In other words, there's a deliberate illusion going on where we are encouraged to believe that generating a document about a character is the same as that character being a real entity.

phkahler · 2025-07-01T13:35:26 1751376926

This is why I enjoy calling AI "autocomplete" when people make big claims about it - because that's where it came from and exactly what it is.

mat_b · 2025-07-01T15:44:00 1751384640

AI is not autocomplete. LLMs are autocomplete.

phkahler · 2025-07-01T17:43:22 1751391802

Yes. That's what I meant.

smokel · 2025-07-01T18:06:03 1751393163

Depending on what you mean exactly, "autocomplete" and big claims are not mutually exclusive.

ToucanLoucan · 2025-07-01T13:22:42 1751376162

> Sometimes I wonder if LLM proponents even understand their own bullshit.

Categorically, no. Most are not software engineers, in fact most are not engineers of any sort. A whole lot of them are marketers, the same kinds of people who pumped crypto way back.

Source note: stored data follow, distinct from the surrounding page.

(* ===== verification/Fmt.v ===== *)
(** * The runtime: formatted output (src/src/rt/rt.c)

    The formatter of every message and of every synthesised /proc line.  An
    argument is what its register holds; reading one that is missing, or a
    string where a number was passed, is undefined and [None] here.  [sink] is
    the descriptor's other end: the answers its writes give, each used once and
    a whole write after the last, and what has arrived there. *)

From stdpp Require Import base list numbers strings.
From Stdlib Require Import ZArith Lia Ascii.
From S2P Require Import Prelude.

Open Scope Z_scope.

Definition CNG_EINTR := 4.

(** ** cng_write_all *)

Record sink := Sink { k_ans : list Z; k_got : list ascii }.

(** One write of [p]: its answer, a count of at most what was offered or a
    negative error, and the sink after it. *)
Definition sys_write (k : sink) (p : list ascii) : Z * sink :=
  match k_ans k with
  | [] => (Z.of_nat (length p), Sink [] (k_got k ++ p))
  | r :: ans =>
      let r := Z.min r (Z.of_nat (length p)) in
      (r, Sink ans (k_got k ++ take (Z.to_nat r) p))
  end.

Fixpoint write_loop (fuel : nat) (k : sink) (p : list ascii) (n : Z) : Z * sink :=
  match fuel with
  | O => (n - Z.of_nat (length p), k)
  | S fuel =>
      match p with
      | [] => (n, k)
      | _ =>
          let '(r, k) := sys_write k p in
          if r <? 0 then if r =? - CNG_EINTR then write_loop fuel k p n else (r, k)
          else if r =? 0 then (n - Z.of_nat (length p), k)
          else write_loop fuel k (drop (Z.to_nat r) p) n
      end
  end.

Definition cng_write_all (k : sink) (p : list ascii) : Z * sink :=
  write_loop (length (k_ans k) + length p + 1) k p (Z.of_nat (length p)).

Definition cng_puts (k : sink) (s : cstr) : sink := snd (cng_write_all k s).

(** ** The window *)

(** [f_buf] is [buf[0..len)]; without a sink, [fd] is negative. *)
Record cng_fmt := Fmt {
  f_buf : list ascii;
  f_cap : Z;
  f_total : Z;
  f_fd : option sink }.

Definition fmt_flush (f : cng_fmt) : cng_fmt :=
  match f_fd f with
  | Some k =>
      if (length (f_buf f) =? 0)%nat then f
      else Fmt [] (f_cap f) (f_total f) (Some (snd (cng_write_all k (f_buf f))))
  | None => f
  end.

Definition fmt_put (f : cng_fmt) (c : ascii) : cng_fmt :=
  let f := Fmt (f_buf f) (f_cap f) (f_total f + 1) (f_fd f) in
  let put f := Fmt (f_buf f ++ [c]) (f_cap f) (f_total f) (f_fd f) in
  if f_cap f <=? Z.of_nat (length (f_buf f)) + 1 then
    match f_fd f with
    | None => f
    | Some _ => put (fmt_flush f)
    end
  else put f.

(** ** Conversions *)

Inductive fmt_arg := AStr (s : option cstr) | AInt (z : Z).

Definition digit_val (c : ascii) : Z := Z.of_nat (nat_of_ascii c) - 48.
Definition is_dig (c : ascii) : bool := (0 <=? digit_val c) && (digit_val c <=? 9).

(** The flag, the width and the length modifiers, and what follows them. *)
Fixpoint skip_zeros (f : cstr) (zero : bool) : bool * cstr :=
  match f with
  | c :: f' => if Ascii.eqb c "0" then skip_zeros f' true else (zero, f)
  | [] => (zero, [])
  end.

Fixpoint read_width (f : cstr) (width : Z) : Z * cstr :=
  match f with
  | c :: f' => if is_dig c then read_width f' (width * 10 + digit_val c) else (width, f)
  | [] => (width, [])
  end.

Fixpoint read_ls (f : cstr) (lng : Z) : Z * cstr :=
  match f with
  | c :: f' => if Ascii.eqb c "l" then read_ls f' (lng + 1) else (lng, f)
  | [] => (lng, [])
  end.

Definition read_lng (f : cstr) : Z * cstr :=
  let '(lng, f) := read_ls f 0 in
  match f with
  | c :: f' => if Ascii.eqb c "z" then (2, f') else (lng, f)
  | [] => (lng, [])
  end.

Definition lower_digits : cstr := cs "0123456789abcdef".
Definition upper_digits : cstr := cs "0123456789ABCDEF".

(** [while (uv) t[i++] = dig[uv % base]], the digits from the lowest. *)
Fixpoint digits_loop (fuel : nat) (dig : cstr) (base uv : Z) : cstr :=
  match fuel with
  | O => []
  | S fuel =>
      if uv =? 0 then []
      else default "0"%char (dig !! Z.to_nat (uv mod base)) :: digits_loop fuel dig base (uv / base)
  end.

(** The digits in the order they are put. *)
Definition digits (dig : cstr) (base uv : Z) : cstr :=
  if uv =? 0 then ["0"%char] else rev (digits_loop 64 dig base uv).

(** [PAD(have)]. *)
Definition pad (zero : bool) (width have : Z) : cstr :=
  replicate (Z.to_nat (width - have)) (if zero then "0"%char else " "%char).

Definition fmt_d (zero : bool) (width lng z : Z) : cstr :=
  let v := if negb (lng =? 0) then s64 z else s32 z in
  let neg := v <? 0 in
  let uv := if neg then u64 (- v) else v in
  let t := digits lower_digits 10 uv in
  let sign := if neg then ["-"%char] else [] in
  let fill := pad zero width (Z.of_nat (length t) + Z.of_nat (length sign)) in
  if zero then sign ++ fill ++ t else fill ++ sign ++ t.

Definition fmt_u (c : ascii) (zero : bool) (width lng z : Z) : cstr :=
  if Ascii.eqb c "p" then
    let t := digits lower_digits 16 (u64 z) in
    cs "0x" ++ pad zero width (Z.of_nat (length t)) ++ t
  else
    let uv := if negb (lng =? 0) then u64 z else u32 z in
    let base := if Ascii.eqb c "o" then 8
                else if Ascii.eqb c "x" || Ascii.eqb c "X" then 16 else 10 in
    let dig := if Ascii.eqb c "X" then upper_digits else lower_digits in
    let t := digits dig base uv in
    pad zero width (Z.of_nat (length t)) ++ t.

(** What one conversion puts, and the arguments after it. *)
Definition conv (c : ascii) (zero : bool) (width lng : Z) (args : list fmt_arg)
    : option (cstr * list fmt_arg) :=
  if Ascii.eqb c "s" then
    match args with
    | AStr s :: args =>
        let s := default (cs "(null)") s in
        Some (pad zero width (s32 (Z.of_nat (length s))) ++ s, args)
    | _ => None
    end
  else if Ascii.eqb c "c" then
    match args with
    | AInt z :: args => Some ([ascii_of_N (Z.to_N (u8 z))], args)
    | _ => None
    end
  else if Ascii.eqb c "%" then Some (["%"%char], args)
  else if Ascii.eqb c "d" then
    match args with
    | AInt z :: args => Some (fmt_d zero width lng z, args)
    | _ => None
    end
  else if Ascii.eqb c "u" || Ascii.eqb c "o" || Ascii.eqb c "x" || Ascii.eqb c "X"
          || Ascii.eqb c "p" then
    match args with
    | AInt z :: args => Some (fmt_u c zero width lng z, args)
    | _ => None
    end
  else Some (["%"%char; c], args).

(** One turn of the loop: what it puts and what is left of the format. *)
Definition fmt_turn (f : cstr) (args : list fmt_arg) : option (cstr * cstr * list fmt_arg) :=
  match f with
  | [] => Some ([], [], args)
  | c :: f =>
      if negb (Ascii.eqb c "%") then Some ([c], f, args)
      else
        let '(zero, f) := skip_zeros f false in
        let '(width, f) := read_width f 0 in
        let '(lng, f) := read_lng f in
        match f with
        | [] => Some (["%"%char], [], args)
        | c :: f =>
            '(out, args) ← conv c zero width lng args; Some (out, f, args)
        end
  end.

Fixpoint fmt_loop (fuel : nat) (o : cng_fmt) (f : cstr) (args : list fmt_arg) : option cng_fmt :=
  match fuel with
  | O => Some o
  | S fuel =>
      match f with
      | [] => Some o
      | _ =>
          '(out, f, args) ← fmt_turn f args;
          fmt_loop fuel (foldl fmt_put o out) f args
      end
  end.

Definition fmt_run (o : cng_fmt) (fmt : cstr) (args : list fmt_arg) : option cng_fmt :=
  fmt_loop (length fmt) o fmt args.

(** The bytes before the terminator, where [cap] leaves room for one, and the
    return value. *)
Definition cng_vsnprintf (cap : Z) (fmt : cstr) (args : list fmt_arg)
    : option (option cstr * Z) :=
  f ← fmt_run (Fmt [] cap 0 None) fmt args;
  Some (if cap =? 0 then None else Some (f_buf f), f_total f).

Definition cng_snprintf := cng_vsnprintf.

Definition cng_vdprintf (k : sink) (fmt : cstr) (args : list fmt_arg) : option sink :=
  f ← fmt_run (Fmt [] 1024 0 (Some k)) fmt args;
  f_fd (fmt_flush f).

Definition cng_dprintf := cng_vdprintf.
(** ** Putting into a buffer *)

Lemma put_buffer cap l : forall buf total,
  0 <= cap -> Z.of_nat (length buf) <= Z.max 0 (cap - 1) ->
  foldl fmt_put (Fmt buf cap total None) l =
  Fmt (take (Z.to_nat (cap - 1)) (buf ++ l)) cap (total + Z.of_nat (length l)) None.
Proof.
  induction l as [|c l IH]; intros buf total Hc Hb; cbn [foldl].
  { rewrite app_nil_r, Z.add_0_r, take_ge by lia. done. }
  unfold fmt_put at 2. cbn [f_buf f_cap f_total f_fd].
  destruct (Z.leb_spec cap (Z.of_nat (length buf) + 1)) as [Hle|Hgt].
  - rewrite IH by done.
    assert (T : forall k, take (Z.to_nat (cap - 1)) (buf ++ k) = buf).
    { intros k. destruct (decide (cap = 0)) as [->|Hne].
      - destruct buf; [done|]. simpl in Hb. lia.
      - replace (Z.to_nat (cap - 1)) with (length buf) by lia. apply take_app_length. }
    rewrite !T. f_equal. cbn [length]. lia.
  - rewrite IH; [|done|rewrite length_app; simpl; lia].
    rewrite <-app_assoc. cbn [app]. f_equal. cbn [length]. lia.
Qed.

(** ** Putting through a descriptor *)

(** Every write takes something, or was interrupted. *)
Definition reliable (k : sink) : Prop :=
  Forall (fun r => 0 < r \/ r = - CNG_EINTR) (k_ans k).

Lemma write_loop_reliable fuel : forall k p n,
  reliable k -> (length (k_ans k) + length p < fuel)%nat ->
  exists ans, write_loop fuel k p n = (n, Sink ans (k_got k ++ p)) /\
    reliable (Sink ans (k_got k ++ p)).
Proof.
  induction fuel as [|fuel IH]; intros k p n Hk Hf; [lia|].
  destruct p as [|c p]; cbn [write_loop].
  { exists (k_ans k). rewrite app_nil_r. by destruct k. }
  unfold sys_write. destruct k as [[|r ans] got]; cbn [k_ans k_got] in *.
  - rewrite (proj2 (Z.ltb_ge _ 0)) by lia. rewrite (proj2 (Z.eqb_neq _ 0)) by (simpl; lia).
    rewrite Nat2Z.id, drop_all. exists []. destruct fuel as [|fuel]; [simpl in Hf; lia|].
    done.
  - apply Forall_cons_1 in Hk as [Hr Hk]. set (q := c :: p) in *.
    assert (Hq : (0 < length q)%nat) by (simpl; lia). clearbody q. cbn [length] in Hf.
    destruct Hr as [Hr| ->].
    + set (t := Z.min r (Z.of_nat (length q))).
      rewrite (proj2 (Z.ltb_ge t 0)) by lia. rewrite (proj2 (Z.eqb_neq t 0)) by lia.
      destruct (IH (Sink ans (got ++ take (Z.to_nat t) q)) (drop (Z.to_nat t) q) n Hk)
        as (ans' & E & Hk'); [cbn; rewrite length_drop; lia|].
      cbn [k_got] in *. rewrite <-app_assoc, take_drop in E, Hk'. exists ans'. by rewrite E.
    + replace (Z.min (- CNG_EINTR) (Z.of_nat (length q))) with (- CNG_EINTR)
        by (unfold CNG_EINTR; lia). cbn [Z.ltb Z.eqb].
      destruct (IH (Sink ans (got ++ take (Z.to_nat (- CNG_EINTR)) q)) q n Hk)
        as (ans' & E & Hk'); [cbn; lia|].
      cbn [k_got] in *. change (take _ q) with (@nil ascii) in *. rewrite app_nil_r in *.
      exists ans'. by rewrite E.
Qed.
(** Segments that share a page share its protection.  When the anonymous
    strategy has loaded an image the header pass accepted, the last mprotect
    over an address of the image gave it the union of the protections of all
    the segments that have bytes on its page, in whatever order the headers
    list them and however they overlap, and an address on a page of none was
    given no protection. *)
Theorem anon_protections_exact (H : lhost) (f : list Z) (lf lf' : bool) (pl : cng_elf_plan)
    (m : mapped_as) (Hpg : page_ok (h_page H)) (Hbytes : Forall byte_ok f)
    (Hplan : elf_read_headers H f lf = (inr pl, lf')) (Hres : reserve_ok H pl)
    (Hm : map_anon H f pl = Some m) (Hok : m_rc m = CNG_LOAD_OK) :
  forall a, u64 (m_bias m + pl_lo pl) <= a < u64 (m_bias m + pl_lo pl) + (pl_hi pl - pl_lo pl) ->
  prot_after None (m_ops m) a = page_prot H (m_bias m) (pl_ph pl) a.
Proof.
  assert (Hpl : plan_ok H pl) by (by eapply headers_ok).
  unfold map_anon in Hm. destruct (span_small H Hpg pl Hpl) as [E1 E2]. rewrite E1, E2 in Hm.
  destruct (h_reserve H true) as [seg|] eqn:Eseg; [|by injection Hm as <-].
  pose proof (placed H pl Hres seg true Eseg) as Hseg. pose proof Hseg as (_ & Hs0 & Hse & _).
  pose proof (plan_lo _ _ Hpl) as [Hlo _].
  fold (bias_at pl seg) in Hm. rewrite (wrapu_small 64 (seg + _)) in Hm by lia.
  destruct (read_segs f (bias_at pl seg) (pl_ph pl)) as [reads ok] eqn:Er.
  destruct ok; cbn [negb] in Hm; [|by injection Hm as <-].
  destruct (rewrite_pass H f (bias_at pl seg) _ (pl_ph pl)) as [rw|] eqn:Ew; [|done].
  cbn [mbind option_bind] in Hm.
  destruct (protect_runs H (bias_at pl seg) (pl_ph pl) _ 0) as [prots rc] eqn:Ep.
  destruct rc as [rc|]; injection Hm as <-; cbn [m_rc m_ops m_bias] in *.
  { apply protect_rc in Ep. unfold CNG_LOAD_EEXEC, CNG_LOAD_EMAP, CNG_LOAD_OK in *. lia. }
  unfold bias_at. rewrite (bias_place H Hpg pl seg Hpl Hseg) by lia. unfold place.
  fold (bias_at pl seg). intros a Ha.
  change (prot_after None (OpReserve seg (pl_hi pl - pl_lo pl + pool_len H) :: reads ++ rw ++ prots) a)
    with (prot_after None (reads ++ rw ++ prots) a).
  rewrite !prot_after_app. pose proof (reads_prot f (bias_at pl seg) (pl_ph pl) None a) as Hr.
  rewrite Er in Hr. cbn [fst] in Hr. rewrite Hr.
  rewrite (rewrite_pass_prot _ _ _ _ _ _ _ _ Ew) by lia.
  destruct (edges_of_spec H pl seg Hseg) as [Es Ein]. fold (bias_at pl seg) in Es, Ein.
  eapply runs_prot_exact; [exact Es| |exact Ep].
  intros p Hp Hl. split; apply Ein; exists p; tauto.
Qed.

LLMs have uses. Machine learning has a ton of uses. AI art is shit, LLM writing is boring, code generation and debugging is pretty cool, information digestion is a godsend some days when I simply cannot make my brain engage with whatever I must understand.

As with most things, it's about choosing the right tool for the right task, and people like AI hype folk are carpenters with a brand new, shiny hammer, and they're gonna turn every fuckin problem they can find into a nail.

Also for the love of god do not have ChatGPT draft text messages to your spouse, genuinely what the hell is wrong with you?

tilne · 2025-07-01T17:25:27 1751390727

Leaving the “g” of the f word at the end made me re-read this in Fat Tony’s voice. It was an awesome touch.

buffzebra · 2025-07-03T00:24:39 1751502279

“It’s all just tokens in the context window” = “it’s all just fundamental particles,” I think. True, but reductive. Seems key that dude is talking about agentic AI not just chat. I’d revisit the email example in the post.